If Asia’s third-biggest solar market imposes duties, it would escalate a protectionist trend that’s threatening the viability of projects as they compete against conventional power. The U.S. applied tariffs as high as 250 percent on Chinese products in 2012, and the European Union followed with its own measures a year later. Australia yesterday announced a dumping probe.
India, which had virtually no solar power in 2010, has built $10 billion of projects and driven down the cost of generation by half, making it cheaper today than grid power in Delhi and Mumbai. Tariffs will derail that trajectory, making solar power more expensive and causing projects to fail, said Vinay Rustagi, joint managing director of Bridge to India Energy Pvt., a New Delhi-based consulting company.
“It will make most large-scale projects, currently developed on wafer-thin margins, unviable,” Rustagi said. Developers, who depend on imports for 90 percent of panels, could back out of projects, government programs may be scrapped, and India could set itself back two years on its goal to make solar competitive with conventional power, he said.
Commerce Secretary Rajeev Kher and D.P. Mohapatra, a director in the ministry who signed the document, didn’t respond today to e-mails and phone calls seeking comment.
The document sent out this week was the first indication of which side India’s government is favoring since the start of the probe in November 2012. The dispute pits local panel and cell makers against project developers and overseas manufacturers.
“We disagree that we have dumped imports,” Tempe, Arizona-based First Solar, the largest U.S. panelmaker, said in an e-mailed statement. “The preliminary decision by the Indian authorities, if upheld, would make serving the Indian market very difficult.”
The ministry has until May 22 to decide whether to impose duties before the case expires. Any tariffs it proposes could take six months to implement and may be scrapped by a new government, said Bridge to India’s Rustagi.
Results in national elections will be announced tomorrow. Narendra Modi, the frontrunner who pioneered India’s first incentives for large-scale solar power, has called for a clean-energy revolution during the campaign.
The document upheld many of the arguments submitted by domestic makers Indosolar Ltd., Websol Energy System Ltd. and Jupiter Solar Power Ltd., concluding that “the domestic industry suffered material injury due to dumped imports.”

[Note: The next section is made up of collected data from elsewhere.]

(** * VibeTutor: response normalisation, exam scoring, audio decoding and
      session state, embedded from the TypeScript sources.

    - [JsString], [Json]: the values the code manipulates (strings as
      sequences of UTF-16 code units, parsed JSON values) and the built-ins
      it calls on them ([String.prototype.trim], [JSON.parse], [||], [!]).
    - [GeminiService]: src/services/geminiService.ts.
    - [AudioUtils]: src/utils/audioUtils.ts.
    - [ExamModal]: src/components/ExamModal.tsx.
    - [KnowledgeGraph]: the KnowledgeGraph component.
    - [App]: the App component. *)

From Stdlib Require Import String Ascii QArith Lqa.
From stdpp Require Import base option list numbers gmap pretty.

Set Warnings "-register-all".
Local Open Scope N_scope.

(** ** JavaScript strings *)

Module JsString.

(** A JavaScript string is a sequence of 16-bit code units. *)
Definition jstring := list N.

Definition ch (a : ascii) : N := N_of_ascii a.

(** A source literal. *)
Definition js (s : string) : jstring := map ch (list_ascii_of_string s).

Definition quote : N := 34.

(** A literal in which the apostrophe stands for the double quote. *)
Definition jsq (s : string) : jstring :=
  map (fun c => if c =? 39 then quote else c) (js s).

(** The code units matched by [\s] in a regular expression without the
    [u] flag; [trim] removes exactly the same ones (WhiteSpace and
    LineTerminator). *)
Definition is_space (c : N) : bool :=
  ((9 <=? c) && (c <=? 13)) || (c =? 32) || (c =? 160) || (c =? 5760)
  || ((8192 <=? c) && (c <=? 8202)) || (c =? 8232) || (c =? 8233)
  || (c =? 8239) || (c =? 8287) || (c =? 12288) || (c =? 65279).

Definition is_nil {A} (l : list A) : bool :=
  match l with [] => true | _ => false end.

Fixpoint trim_start (s : jstring) : jstring :=
  match s with
  | c :: r => if is_space c then trim_start r else s
  | [] => []
  end.

Fixpoint trim_end (s : jstring) : jstring :=
  match s with
  | c :: r =>
      let r' := trim_end r in
      if is_space c && is_nil r' then [] else c :: r'
  | [] => []
  end.

(** [s.trim()] *)
Definition trim (s : jstring) : jstring := trim_end (trim_start s).

(** [s.substring(0, n)] for a non-negative [n]. *)
Definition substring0 (n : nat) (s : jstring) : jstring := take n s.

(** [s] starts with [p]. *)
Fixpoint starts_with (p s : jstring) : bool :=
  match p, s with
  | [], _ => true
  | a :: p', b :: s' => (a =? b) && starts_with p' s'
  | _ :: _, [] => false
  end.

(** The number of leading code units of [s] matched by [\s*]. *)
Fixpoint space_run (s : jstring) : nat :=
  match s with
  | c :: r => if is_space c then S (space_run r) else 0%nat
  | [] => 0%nat
  end.

End JsString.

Import JsString.

(** ** JSON values and [JSON.parse] *)

Module Json.

(** A parsed JSON value.  A number keeps the decimal it was written as:
    [JNumber neg m e] is [(-1)^neg * m * 10^e]. *)
Inductive json : Type :=
| JNull
| JBool (b : bool)
| JNumber (neg : bool) (mantissa : N) (exp10 : Z)
| JString (s : jstring)
| JArray (items : list json)
| JObject (members : list (jstring * json)).
(** The integer cube root of [n] below [2 ^ bits], one bit at a time. *)
Fixpoint cubeRoot (bits : nat) (n root : Z) : Z :=
  match bits with
  | O => root
  | S bits' =>
      let candidate := root + 2 ^ Z.of_nat bits' in
      cubeRoot bits' n
        (if candidate * candidate * candidate <=? n then candidate else root)
  end.

Definition K : list Z :=
  map (fun p => word (cubeRoot 36 (p * 2 ^ 96) 0)) primes.

Definition H0 : list Z :=
  map (fun p => word (Z.sqrt (p * 2 ^ 64))) (firstn 8 primes).

Definition bigEndian (nbytes : nat) (x : Z) : list Z :=
  map (fun i => Z.land (Z.shiftr x (8 * Z.of_nat i)) 0xff) (rev (seq 0 nbytes)).

Definition pad (message : list Z) : list Z :=
  let l := Z.of_nat (List.length message) in
  let zeros := Z.to_nat ((55 - l) mod 64) in
  (message ++ [0x80] ++ repeat 0 zeros ++ bigEndian 8 (8 * l))%list.

Fixpoint chunks (size count : nat) (bytes : list Z) : list (list Z) :=
  match count with
  | O => []
  | S count' => firstn size bytes :: chunks size count' (skipn size bytes)
  end.

Definition wordOfBytes (bytes : list Z) : Z :=
  fold_left (fun acc b => acc * 256 + b) bytes 0.

(** The message schedule, latest word first. *)
Fixpoint extend (n : nat) (w : list Z) : list Z :=
  match n with
  | O => w
  | S n' =>
      let wt := add32 (add32 (sigma1 (nth 1 w 0)) (nth 6 w 0))
                      (add32 (sigma0 (nth 14 w 0)) (nth 15 w 0)) in
      extend n' (wt :: w)
  end.

Definition schedule (block : list Z) : list Z :=
  let w16 := map wordOfBytes (chunks 4 16 block) in
  rev (extend 48 (rev w16)).

Definition Registers : Set := (Z * Z * Z * Z * Z * Z * Z * Z)%type.

Definition round (r : Registers) (kw : Z * Z) : Registers :=
  let '(a, b, c, d, e, f, g, h) := r in
  let '(k, w) := kw in
  let T1 := add32 (add32 (add32 h (Sigma1 e)) (add32 (Ch e f g) k)) w in
  let T2 := add32 (Sigma0 a) (Maj a b c) in
  (add32 T1 T2, a, b, c, add32 d T1, e, f, g).

Definition compress (hash : Registers) (block : list Z) : Registers :=
  let '(a, b, c, d, e, f, g, h) :=
    fold_left round (combine K (schedule block)) hash in
  let '(h0, h1, h2, h3, h4, h5, h6, h7) := hash in
  (add32 h0 a, add32 h1 b, add32 h2 c, add32 h3 d,
   add32 h4 e, add32 h5 f, add32 h6 g, add32 h7 h).

Definition initial : Registers :=
  (nth 0 H0 0, nth 1 H0 0, nth 2 H0 0, nth 3 H0 0,
   nth 4 H0 0, nth 5 H0 0, nth 6 H0 0, nth 7 H0 0).

Definition digest (message : list Z) : list Z :=
  let padded := pad message in
  let blocks := chunks 64 (Nat.div (List.length padded) 64) padded in
  let '(h0, h1, h2, h3, h4, h5, h6, h7) := fold_left compress blocks initial in
  flat_map (bigEndian 4) [h0; h1; h2; h3; h4; h5; h6; h7].
(** C3.  [detect_oscillation] is false while the history holds fewer than
    [history_size] entries.  With [history_size] 10 and a full history it is
    true exactly when more than 6 of the adjacent pairs have strictly
    opposite signs.  In an update where it is true the stored integral is
    the clamped accumulator times 0.5, once, and the turn rate is computed
    from that halved value; where it is false the clamped accumulator is
    stored as it is.  Feeding a regulator whose history holds at most 10
    entries a sequence of at least 10 sensor values whose errors strictly
    alternate in sign makes the test true at the last update, which halves
    the integral. *)
Theorem detect_oscillation_spec (self : LineTracer) :
  ((length (error_history self) < history_size self)%nat ->
   detect_oscillation self = false)
  /\ (history_size self = 10%nat ->
      length (error_history self) = 10%nat ->
      (detect_oscillation self = true
       <-> (6 < opposite_sign_pairs (error_history self))%nat))
  /\ (forall v : Q,
        let error := v - target_value self in
        let clamped := clamp (integral_limit self) (integral self + error) in
        let turn_rate := fst (calculate_pid self v) in
        let self' := snd (calculate_pid self v) in
        (detect_oscillation self' = true ->
         integral self' = clamped * 0.5
         /\ turn_rate =
              clamp (max_turn_rate self)
                (kp self * error + ki self * (clamped * 0.5)
                 + kd self * (error - last_error self)))
        /\ (detect_oscillation self' = false -> integral self' = clamped))
  /\ (forall (values : list Q) (v : Q),
        history_size self = 10%nat ->
        (length (error_history self) <= 10)%nat ->
        alternating (map (fun x => x - target_value self) (values ++ [v])) ->
        (10 <= length (values ++ [v]))%nat ->
        let s := run_pid self values in
        detect_oscillation (snd (calculate_pid s v)) = true
        /\ integral (snd (calculate_pid s v))
           = clamp (integral_limit s) (integral s + (v - target_value s))
             * 0.5).
Proof.
  split; [|split; [|split]].
  - intros Hlt. unfold detect_oscillation.
    apply Nat.ltb_lt in Hlt. now rewrite Hlt.
  - apply detect_oscillation_full.
  - intros v error clamped turn_rate self'. subst turn_rate self'.
    rewrite calculate_pid_detect, calculate_pid_integral.
    rewrite calculate_pid_unfold. cbn [fst].
    unfold pid_raw, pid_integral, pid_clamped, pid_error.
    fold error. fold clamped.
    split; intros Hd; rewrite Hd; auto.
  - intros values v Hs Hh Halt Hlen s.
    assert (Hdet : detect_oscillation (snd (calculate_pid s v)) = true).
    { destruct (run_pid_history (values ++ [v]) self (error_history self) [])
        as (pre & Hp & Hl).
      - lia.
      - reflexivity.
      - rewrite Hs. lia.
      - rewrite Hs in Hl. rewrite run_pid_app in Hp, Hl.
        change (run_pid (run_pid self values) [v])
          with (snd (calculate_pid s v)) in Hp, Hl.
        assert (Hsz : history_size (snd (calculate_pid s v)) = 10%nat).
        { destruct (calculate_pid_config s v) as (_ & _ & Hz & _).
          cbv zeta in Hz. rewrite Hz.
          destruct (run_pid_config values self) as (_ & _ & Hz').
          cbv zeta in Hz'. fold s in Hz'. congruence. }
        assert (Hten : length (error_history (snd (calculate_pid s v)))
                       = 10%nat) by lia.
        apply detect_oscillation_full; [exact Hsz | exact Hten |].
        destruct (suffix_of_app _ _ _ _ Hp) as [p Hsuf].
        { rewrite Hten, length_map. exact Hlen. }
        rewrite alternating_pairs.
        + lia.
        + apply (alternating_suffix p). unfold pid_error in Hsuf.
          rewrite <- Hsuf. exact Halt. }
    split; [exact Hdet|].
    rewrite calculate_pid_detect in Hdet.
    rewrite calculate_pid_integral. unfold pid_integral.
    rewrite Hdet. reflexivity.
Qed.
(** * castv2-sender: the connection node and the sender node

    A shallow embedding of [castv2-sender.js].  The file has two Node-RED
    node types: [CastV2ConnectionNode], which owns the transport client,
    the connect / disconnect / reconnect handlers and the registry of
    sender nodes, and [CastV2SenderNode], which classifies a command and
    routes it to the connection node, to a launched application or to the
    adapter of the joined application.

    Objects are kept in an explicit world: the fields of the connection
    node, the store of sender objects (the registry holds their ids, so a
    sender reached through the registry and the sender reached by its own
    handlers are one object), the transport clients created so far with
    their pending promises and armed one-shot listeners, the timers, the
    continuations still owed by the volume requests of a client, and a
    trace of every call made on a collaborator (transport client, sender
    status / send, completion callback).

    Numbers are rationals: a JavaScript number is a double, and the
    division [volume / 100] is exact here. *)

From Stdlib Require Import QArith ZArith.
From stdpp Require Import base gmap strings list.
(** The shared block: both directions between [i] and [j] end up off, every
    other bit is as before. *)
Lemma associations_off_spec c i j :
  context_inv sg c -> (i < slots c)%nat -> (j < slots c)%nat ->
  let c' := associations_off sg c i j in
  context_inv sg c' /\ same_frame c c' /\
  forall a b, is_on c' a b =
    if (Nat.eqb a i && Nat.eqb b j) || (Nat.eqb a j && Nat.eqb b i)
    then false else is_on c a b.
Proof.
  intros Hinv Hi Hj. unfold associations_off.
  change (negb (on (matrix_at c i j) =? 0)) with (is_on c i j).
  set (c1 := if is_on c i j then association_off sg c i j else c).
  change (negb (on (matrix_at c1 j i) =? 0)) with (is_on c1 j i).
  assert (H1 : context_inv sg c1 /\ same_frame c c1 /\
     forall a b, is_on c1 a b =
       if Nat.eqb a i && Nat.eqb b j then false else is_on c a b).
  { unfold c1. destruct (is_on c i j) eqn:E.
    - split; [apply association_off_inv; assumption|].
      split; [apply flip_frame; try assumption; apply Hinv|].
      intros a b. rewrite association_off_flip, flip_is_on;
        [reflexivity | apply Hinv | assumption | assumption].
    - split; [assumption|]. split; [apply same_frame_refl|].
      intros a b.
      destruct (Nat.eqb_spec a i) as [Ha|Ha]; destruct (Nat.eqb_spec b j) as [Hb|Hb];
        subst; simpl; auto. }
  destruct H1 as (I1 & F1 & B1).
  assert (S1 : slots c1 = slots c) by (apply same_frame_slots; assumption).
  simpl. destruct (is_on c1 j i) eqn:E.
  - split; [apply association_off_inv; auto; lia|].
    split.
    + eapply same_frame_trans; [exact F1|].
      apply flip_frame; [apply I1 | lia | lia].
    + intros a b. rewrite association_off_flip, flip_is_on;
        [| apply I1 | lia | lia].
      rewrite B1.
      destruct (Nat.eqb a i && Nat.eqb b j), (Nat.eqb a j && Nat.eqb b i); reflexivity.
  - split; [assumption|]. split; [assumption|].
    intros a b. rewrite B1.
    destruct (Nat.eqb_spec a j) as [Ha|Ha]; destruct (Nat.eqb_spec b i) as [Hb|Hb];
      subst; simpl; rewrite ?orb_false_r, ?orb_true_r; try reflexivity.
    rewrite B1 in E. destruct (Nat.eqb j i && Nat.eqb i j); congruence.
Qed.

End AssociationsOff.

(** *** Counting occupied slots along a loop *)

Lemma countb_mono f j n : (j <= n)%nat -> (countb f j <= countb f n)%nat.
Proof.
  induction 1 as [|n Hle IH]; [lia|]. simpl. destruct (f n); lia.
Qed.

Lemma countb_tail_false f j n :
  (j <= n)%nat -> (countb f n <= countb f j)%nat ->
  forall b, (j <= b < n)%nat -> f b = false.
Proof.
  intros Hjn Hle b [Hjb Hbn].
  destruct (f b) eqn:E; [|reflexivity].
  pose proof (countb_mono f j b Hjb).
  pose proof (countb_mono f (S b) n ltac:(lia)) as Hm.
  simpl in Hm. rewrite E in Hm. lia.
Qed.

Lemma occupied_Some c k t :
  termination (header_at c k) = Some t -> occupied c k = true.
Proof. unfold occupied. intros ->. reflexivity. Qed.

Lemma occupied_None c k :
  termination (header_at c k) = None -> occupied c k = false.
Proof. unfold occupied. intros ->. reflexivity. Qed.

Lemma holds_occupied c k p : holds (header_at c k) p = true -> occupied c k = true.
Proof. unfold holds, occupied. destruct (termination (header_at c k)); congruence. Qed.

Lemma slots_capacity c : shape c -> Z.of_nat (slots c) = capacity c.
Proof. intros Hs. unfold slots. pose proof (shape_capacity c Hs). lia. Qed.

Lemma unoccupied_row_off sg c i b :
  context_inv sg c -> (i < slots c)%nat -> (b < slots c)%nat ->
  occupied c b = false -> is_on c i b = false /\ is_on c b i = false.
Proof.
  intros Hinv Hi Hb Ho. split.
  - destruct (is_on c i b) eqn:E; [|reflexivity].
    destruct (inv_bit sg c (inv_assoc sg c Hinv) i b Hi Hb E) as (_ & _ & H).
    congruence.
  - destruct (is_on c b i) eqn:E; [|reflexivity].
    destruct (inv_bit sg c (inv_assoc sg c Hinv) b i Hb Hi E) as (_ & H & _).
    congruence.
Qed.
(** ** The key-set endpoint (fetch_jwks) *)

(** X6: [fetch_jwks] asks the identity provider once, at the address that is
    the issuer expected of the tokens followed by [/.well-known/jwks.json];
    it does not touch [JWKS_CACHE]; it returns the answer, the empty dict when
    the request raised a [RequestException], and lets any other exception
    out, so it never raises a [RequestException] itself. *)
Theorem fetch_jwks_outcome
  (E : environment) (region user_pool_id : string) (w : world) :
  let url := jwks_url region user_pool_id in
  let answer := requests_get_json E (history w) url in
  let out := fetch_jwks E region user_pool_id w in
  url = (expected_issuer region user_pool_id ++ "/.well-known/jwks.json")%string /\
  snd out = mkWorld (JWKS_CACHE w) (history w ++ [IoFetch url]) /\
  (forall j, answer = Ok j -> fst out = Ok j) /\
  (forall m, answer = Raise (RequestException m) -> fst out = Ok (VDict [])) /\
  (forall e, answer = Raise e -> (forall m, e <> RequestException m) ->
             fst out = Raise e) /\
  (forall m, fst out <> Raise (RequestException m)).
Proof.
  cbv zeta. unfold fetch_jwks, try_except, call, ret. simpl.
  split.
  { unfold jwks_url, expected_issuer.
    now rewrite !string_app_assoc. }
  destruct (requests_get_json E (history w) (jwks_url region user_pool_id))
    as [j | e] eqn:Ha.
  - simpl. repeat split; try discriminate. intros j' H. now inversion H.
  - destruct e; simpl; repeat split; try discriminate;
      try (intros e' H Hne; inversion H; subst; try reflexivity);
      try (intros e' H; inversion H; subst; reflexivity).
    exfalso. apply (Hne msg). reflexivity.
Qed.
(** * Forward-pass semantics of the looped-transformer models

    A shallow embedding of [scripts/models.py]: the input combiner, the
    single-pass, weight-tied and looped model classes (GPT-2 and Mamba
    backbones), the dynamic input mask and the state truncation.

    Tensors are dense arrays with an explicit shape and row-major contents;
    tensor elements range over an abstract scalar type (the framework's
    floating-point numbers), integers of the host language are [Z], and the
    layers supplied by the tensor framework ([nn.Linear], [GPT2Model],
    [Mamba], [torch.rand_like]) are parameters of the development. *)

From Stdlib Require Import String Ascii.
From Stdlib Require Import List ZArith QArith Qround Lia Bool Arith.
Import ListNotations.

(** ** Scalars *)

(** The element type of a tensor with the operations the models use:
    [x + y], [x * y] and the test [x == 0]. *)
Class Scalar (A : Type) : Type := {
  zero : A;
  one : A;
  add : A -> A -> A;
  mul : A -> A -> A;
  eq_zero : A -> bool
}.

(** The algebraic laws some properties rely on.  Integers and exact numbers
    satisfy them; floating-point numbers do so on finite values, up to the
    sign of zero. *)
Class ScalarLaws (A : Type) `{Scalar A} : Prop := {
  add_zero_l : forall x : A, add zero x = x;
  mul_one_l : forall x : A, mul one x = x;
  mul_one_r : forall x : A, mul x one = x;
  mul_zero_r : forall x : A, mul x zero = zero;
  eq_zero_zero : eq_zero (zero : A) = true
}.

#[export] Instance Scalar_Z : Scalar Z := {
  zero := 0%Z;
  one := 1%Z;
  add := Z.add;
  mul := Z.mul;
  eq_zero := fun x => Z.eqb x 0
}.

(** ** Exceptions and results *)

Inductive exn : Type :=
| NotImplementedError
| AttributeError
| RuntimeError
| IndexError.

Inductive res (X : Type) : Type :=
| Ok (x : X)
| Raise (e : exn).

Arguments Ok {X} x.
Arguments Raise {X} e.

Definition res_bind {X Y : Type} (r : res X) (k : X -> res Y) : res Y :=
  match r with
  | Ok x => k x
  | Raise e => Raise e
  end.

(** ** Tensors *)

(** Rank-2, rank-3 and rank-4 tensors: the shape, and the contents as nested
    rows in row-major order. *)
Record tensor2 (T : Type) : Type := mk2 {
  dim2_0 : nat;
  dim2_1 : nat;
  elems2 : list (list T)
}.

Record tensor3 (T : Type) : Type := mk3 {
  dimB : nat;
  dimN : nat;
  dimD : nat;
  elems3 : list (list (list T))
}.

Record tensor4 (T : Type) : Type := mk4 {
  dim4_0 : nat;
  dim4_1 : nat;
  dim4_2 : nat;
  dim4_3 : nat;
  elems4 : list (list (list (list T)))
}.

Arguments mk2 {T} _ _ _.
Arguments dim2_0 {T} t.
Arguments dim2_1 {T} t.
Arguments elems2 {T} t.
Arguments mk3 {T} _ _ _ _.
Arguments dimB {T} t.
Arguments dimN {T} t.
Arguments dimD {T} t.
Arguments elems3 {T} t.
Arguments mk4 {T} _ _ _ _ _.
Arguments dim4_0 {T} t.
Arguments dim4_1 {T} t.
Arguments dim4_2 {T} t.
Arguments dim4_3 {T} t.
Arguments elems4 {T} t.

(** The contents agree with the shape. *)
Definition wf2 {T : Type} (t : tensor2 T) : Prop :=
  length (elems2 t) = dim2_0 t /\
  Forall (fun r => length r = dim2_1 t) (elems2 t).

Definition wf_rows {T : Type} (n d : nat) (rows : list (list T)) : Prop :=
  length rows = n /\ Forall (fun tok => length tok = d) rows.

Definition wf3 {T : Type} (t : tensor3 T) : Prop :=
  length (elems3 t) = dimB t /\
  Forall (wf_rows (dimN t) (dimD t)) (elems3 t).

(** [t[b, i, j]] and [t[b, i]], with a default outside the shape. *)
Definition get3 {T : Type} (dflt : T) (t : tensor3 T) (b i j : nat) : T :=
  nth j (nth i (nth b (elems3 t) []) []) dflt.

Definition token3 {T : Type} (t : tensor3 T) (b i : nat) : list T :=
  nth i (nth b (elems3 t) []) [].

Definition get2 {T : Type} (dflt : T) (t : tensor2 T) (b i : nat) : T :=
  nth i (nth b (elems2 t) []) dflt.

(** *** Row-major buffers and [view] *)

(** [chunk k size l]: the first [k] consecutive blocks of [size] elements. *)
Fixpoint chunk {T : Type} (k size : nat) (l : list T) : list (list T) :=
  match k with
  | O => []
  | S k' => firstn size l :: chunk k' size (skipn size l)
  end.

Definition flatten2 {T : Type} (t : tensor2 T) : list T :=
  concat (elems2 t).

Definition flatten4 {T : Type} (t : tensor4 T) : list T :=
  concat (concat (concat (elems4 t))).

(** [buf.view(b, n, d)]: the same buffer read with another shape; the number
    of elements has to agree. *)
Definition view3 {T : Type} (numel : nat) (buf : list T) (b n d : nat)
  : res (tensor3 T) :=
  if Nat.eqb numel (b * n * d)
  then Ok (mk3 b n d (map (chunk n d) (chunk b (n * d) buf)))
  else Raise RuntimeError.

Definition numel2 {T : Type} (t : tensor2 T) : nat := dim2_0 t * dim2_1 t.

Definition numel4 {T : Type} (t : tensor4 T) : nat :=
  dim4_0 t * dim4_1 t * dim4_2 t * dim4_3 t.

(** *** Constructors and elementwise operations *)

Section TensorOps.
Context {A : Type} `{Scalar A}.

Definition full3 (c : A) (b n d : nat) : tensor3 A :=
  mk3 b n d (repeat (repeat (repeat c d) n) b).

(** [torch.zeros(b, n, d)], where [d] is a host integer: a negative
    dimension is refused. *)
Definition torch_zeros (b n : nat) (d : Z) : res (tensor3 A) :=
  if (d <? 0)%Z then Raise RuntimeError
  else Ok (full3 zero b n (Z.to_nat d)).

Definition map3 {T U : Type} (g : T -> U) (t : tensor3 T) : tensor3 U :=
  mk3 (dimB t) (dimN t) (dimD t) (map (map (map g)) (elems3 t)).

Definition torch_zeros_like (t : tensor3 A) : tensor3 A :=
  map3 (fun _ => zero) t.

The ministry dismissed arguments by the opposing side that Indian products are inferior in quality. Opponents including China Sunergy Co., Canadian Solar Inc. and JA Solar Holdings Co. cited World Trade Organization rules, which say an anti-dumping probe can’t be initiated if the producers supporting the application account for less than 25 percent of national production. Indosolar, Websol and Jupiter account for just 12 percent, according to the opponents’ submissions.
Moser Baer India Ltd., the nation’s biggest solar manufacturer, rose as much as 4.8 percent before trading 1.2 percent lower at 4.1 rupees at 11:41 a.m. in Mumbai. Indosolar, India’s largest cell maker, advanced 8.8 percent.
The value of photovoltaic imports into India has reached $2.4 billion since 2010 when the nation started its solar program, according to commerce ministry data. Domestic manufacturers benefited little from that growth, idling 70 percent of their production capacity after losing orders to foreign competitors.
Duties won’t create globally competitive Indian manufacturers because they can’t match the scale of Chinese rivals, according to Bridge to India. BlackRock Inc.-backed SunEdison Inc. dropped a project in India last month on doubts that local producers can meet demand.
The annual production capacity of China’s Yingli, the world’s biggest panelmaker, dwarfs the largest Indian maker by 10 times, according to data compiled by Bloomberg. If India imposes tariffs, developers would probably look to Singapore and South Korean suppliers instead, said Jenny Chase, head of solar analysis for Bloomberg New Energy Finance in Zurich.
Parties involved in India’s anti-dumping probe have until tomorrow to respond to the document.
Yingli spokeswoman Qing Miao wasn’t available when called at her office and didn’t respond to an e-mail requesting comment. JA Solar and Canadian Solar, also among the biggest Chinese exporters to India, didn’t respond to inquiries.